Testosterone Pellets

Name: Testosterone Pellets

Description

TESTOPEL® (testosterone pellets) are cylindrically shaped pellets 3.2mm (1/8 inch) in diameter and approximately 9mm in length. Each sterile pellet weighs approximately 78mg (75mg testosterone) and is ready for implantation.

Androgens are steroids that develop and maintain primary and secondary male sex characteristics. Testosterone is a member of this class.

Structural formula for testosterone follows:

Ingredients

Each TESTOPEL® (testosterone pellets) for subcutaneous implantation contains 75mg testosterone. In addition each pellet contains the following inactive ingredients: stearic acid NF 0.97mg and polyvinylpyrrolidone USP 2mg.

TESTOPEL® (testosterone pellets) consist of crystalline testosterone. When implanted subcutaneously, the pellets slowly release the hormone for a long acting androgenic effect.

Indications

Males

Androgens are indicated for replacement therapy in conditions associated with a deficiency or absence of endogenous testosterone.

  1. Primary hypogonadism (congenital or acquired) - testicular failure due to cryptorchidism, bilateral torsion, orchitis, vanishing testes syndrome; or orchiectomy.
  2. Hypogonadotropic hypogonadism (congenital or acquired) - gonadotropic LHRH deficiency, or pituitary - hypothalamic injury from tumors, trauma or radiation.
  3. If the above conditions occur prior to puberty, androgen replacement therapy will be needed during the adolescent years for development of secondary sex characteristics. Prolonged androgen treatment will be required to maintain sexual characteristics in these and other males who develop testosterone deficiency after puberty.
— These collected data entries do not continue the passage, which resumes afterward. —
(** More fuel than columns is enough for a statement that starts on the line. *)
Lemma IsRValueType_total fuel typenames cl n linenum column line :
  elided cl !! linenum = Some line → statement_starts (elided cl) linenum →
  column < fuel → ∃ b, IsRValueType fuel typenames cl n linenum column = Ok b.
Proof.
  intros Hl Hst. revert column. induction fuel as [|fuel IH]; intros column Hf; [lia|].
  cbn [IsRValueType]. rewrite (elided_at_some _ _ _ Hl). cbn [mbind res_bind]. cbv zeta.
  destruct (re_match word_left_re (take column line)) as [m|] eqn:Em; [|by eexists].
  apply word_left_match in Em. rewrite length_take in Em.
  destruct (match_ _ _); [by eexists|]. destruct (_ || _); [by eexists|].
  destruct (str_eqb (group_ m 2) (py ")")) eqn:E2.
  { apply bool_decide_eq_true in E2. rewrite E2 in *. cbn [length py] in Em.
    apply (IsDecltype_total _ _ _ _ Hl). cbn. cbn in Em. lia. }
  destruct (matched _); [by eexists|].
  apply lookup_lt_Some in Hl as Hlt. rewrite find_symbol_step by lia.
  destruct (re_match symbol_re (group_ m 1)) as [s|] eqn:Es.
  - apply symbol_match in Es. eapply rvalue_at_symbol_total; [exact Hl|lia|].
    intros f _ Hlen. apply IH. lia.
  - destruct (symbol_above (elided cl) linenum) as [[[start bs] sym]|] eqn:Ea; [|by eexists].
    pose proof (symbol_above_spec _ _ _ _ _ (Nat.lt_le_incl _ _ Hlt) Ea) as (_&l&Hs&Hb).
    eapply rvalue_at_symbol_total; [done|done|]. intros f ->. by destruct (Hst _ _ Ea).
Qed.

Lemma IsDeletedOrDefault_total cl linenum line :
  elided cl !! linenum = Some line → ∃ b, IsDeletedOrDefault cl linenum = Ok b.
Proof.
  intros Hl. unfold IsDeletedOrDefault. rewrite (elided_at_some _ _ _ Hl). cbn [mbind res_bind].
  destruct (find_nat (py "(") line) as [p|] eqn:Ep; [|by eexists].
  apply find_nat_bound in Ep. cbn [length py] in Ep.
  assert (Hp : p < length line) by (cbn in Ep; lia).
  destruct (close_expression_spec _ _ _ _ Hl Hp) as ([[t i] q]&->&_). cbn [mbind res_bind].
  destruct (q <? 0)%Z; by eexists.
Qed.

Lemma IsRValueAllowed_total cl linenum typenames line :
  elided cl !! linenum = Some line → ∃ b, IsRValueAllowed cl linenum typenames = Ok b.
Proof.
  intros Hl. unfold IsRValueAllowed. cbv zeta. destruct (rvalue_region _ _); [by eexists|].
  rewrite (elided_at_some _ _ _ Hl). cbn [mbind res_bind].
  pose proof (IsDeletedOrDefault_total _ _ _ Hl) as Hd.
  destruct (search_ _ _); [done|]. destruct (match re_match _ _ with Some _ => _ | None => _ end);
    [done|]. destruct (search_ _ _); [done|].
  assert (∃ p, match linenum with O => Ok (py "ReturnType") | S i => elided_at cl i end
               = Ok (E := pyexn) p) as [p ->].
  { destruct linenum as [|i]; [by eexists|]. apply lookup_lt_Some in Hl.
    destruct (lookup_lt_is_Some_2 (elided cl) i ltac:(lia)) as [l Hi]. exists l.
    by apply elided_at_some. }
  cbn [mbind res_bind]. destruct (_ && _); [done|]. by apply only_typenames_total.
Qed.

Lemma function_line_spec elided k :
  k < length elided →
  ∃ r, function_line elided k = Ok r ∧ ∀ i, r = Some i → 0 < i ≤ k.
Proof.
  induction k as [|k IH]; intros Hk; cbn [function_line]; [by exists None|].
  destruct (lookup_lt_is_Some_2 elided (S k) Hk) as [l ->].
  destruct (match_ _ _); [by exists None|]. destruct (contains _ _).
  - exists (Some (S k)). split; [done|]. intros i [= <-]. lia.
  - destruct IH as (r&->&H); [lia|]. exists r. split; [done|]. intros i Hi. specialize (H i Hi). lia.
Qed.

Lemma GetTemplateArgs_total cl linenum :
  linenum < length (elided cl) → ∃ l, GetTemplateArgs cl linenum = Ok l.
Proof.
  intros Hk. unfold GetTemplateArgs.
  destruct (function_line_spec _ _ Hk) as (r&->&Hr). cbn [mbind res_bind].
  destruct r as [i|]; [|by eexists]. specialize (Hr i eq_refl).
  assert (∃ s, argument_list_at cl i = Ok s) as [s ->].
  { unfold argument_list_at.
    destruct (lookup_lt_is_Some_2 (elided cl) i ltac:(lia)) as [l Hl].
    rewrite (elided_at_some _ _ _ Hl). cbn [mbind res_bind].
    destruct (re_match template_start_re l) as [m|] eqn:Em.
    - apply template_start_match, lookup_lt_Some in Em. cbv zeta.
      destruct (close_expression_spec _ _ _ _ Hl Em) as ([[t j] q]&->&_). cbn [mbind res_bind].
      destruct (_ && _); by eexists.
    - destruct (1 <? i)%nat; [|by eexists].
      destruct (lookup_lt_is_Some_2 (elided cl) (i - 1) ltac:(lia)) as [l' Hl'].
      rewrite (elided_at_some _ _ _ Hl'). cbn [mbind res_bind].
      destruct (re_match template_end_re l') as [m|] eqn:Em'; [|by eexists].
      apply template_end_match, lookup_lt_Some in Em'. cbv zeta.
      destruct (reverse_expression_spec _ _ _ _ Hl' Em') as ([[t j] q]&->&_). cbn [mbind res_bind].
      destruct (_ >? _)%Z; by eexists. }
  cbn [mbind res_bind]. destruct s; [by eexists|]. by apply type_names_total.
Qed.

(** On a line whose statement does not begin inside an argument list opened on an earlier
    line the check of rvalue references comes to its end: the recursion of [IsRValueType]
    goes to smaller columns, the loops over type names shorten their text, and no line or
    column is out of range. *)
Theorem rvalue_reference_returns fuel filename cl linenum n error :
  aligned cl → (0 ≤ linenum < NumLines cl)%Z →
  (∀ f i c l msg, yields (λ _, True) (error f i c l msg)) →
  statement_starts (elided cl) (Z.to_nat linenum) →
  Forall (λ line, length line < fuel) (elided cl) →
  yields (λ _, True) (CheckRValueReference fuel filename cl linenum n error).
Proof.
  intros Ha Hi He Hst Hf. destruct (current_line cl linenum Ha Hi) as (line&Hl&_&Hy).
  unfold CheckRValueReference. eapply yields_bind; [exact Hy|]. intros ? ->. cbv zeta.
  set (m1 := match re_match (rx "^(.*\S)&&") line with Some _ => _ | None => _ end).
  destruct m1 as [m|] eqn:Em; [|apply yields_done]. destruct (_ || _); [apply yields_done|].
  apply lookup_lt_Some in Hl as Hlt. destruct (GetTemplateArgs_total cl _ Hlt) as [ts Hts].
  eapply (yields_bind (λ l, l = ts)); [by eapply yields_lift|]. intros ? ->.
  assert (length (group_ m 1) < fuel).
  { eapply Nat.le_lt_trans; [|exact (proj1 (Forall_lookup _ _) Hf _ _ Hl)].
    apply and_match. unfold m1 in Em. destruct (re_match (rx "^(.*\S)&&") line); tauto. }
  destruct (IsRValueType_total fuel ts cl n _ (length (group_ m 1)) _ Hl Hst) as [b Hb]; [done|].
  eapply (yields_bind (λ c, c = b)); [by eapply yields_lift|]. intros ? ->.
  destruct b; [|apply He]. destruct (IsRValueAllowed_total cl _ ts _ Hl) as [c Hc].
  eapply (yields_bind (λ d, d = c)); [by eapply yields_lift|]. intros ? ->.
  apply yields_when, He.
Qed.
    Safety and efficacy of TESTOPEL® (testosterone pellets) in men with “age-related hypogonadism” (also referred to as “late-onset hypogonadism”) have not been established.

  4. Androgens may be used to stimulate puberty in carefully selected males with clearly delayed puberty. These patients usually have a familial pattern of delayed puberty that is not secondary to a pathological disorder; puberty is expected to occur spontaneously at a relatively late date. Brief treatment with conservative doses may occasionally be justified in these patients if they do not respond to psychological support. The potential adverse effect on bone maturation should be discussed with the patient and parents prior to androgen administration. An x-ray of the hand and wrist to determine bone age should be taken every 6 months to assess the effect of treatment on epiphyseal centers (see WARNINGS).

Warnings

In patients with breast cancer, androgen therapy may cause hypercalcemia by stimulating osteolysis. In this case, the drug should be discontinued.

Prolonged use of high doses of androgens has been associated with the development of peliosis hepatis and hepatic neoplasms including hepatocellular carcinoma (see PRECAUTIONS - Carcinogenesis, Mutagenesis, Impairment of Fertility). Peliosis hepatis can be a life-threatening or fatal complication.

Men treated with androgens may be at an increased risk for the development of prostatic hypertrophy and prostatic carcinoma.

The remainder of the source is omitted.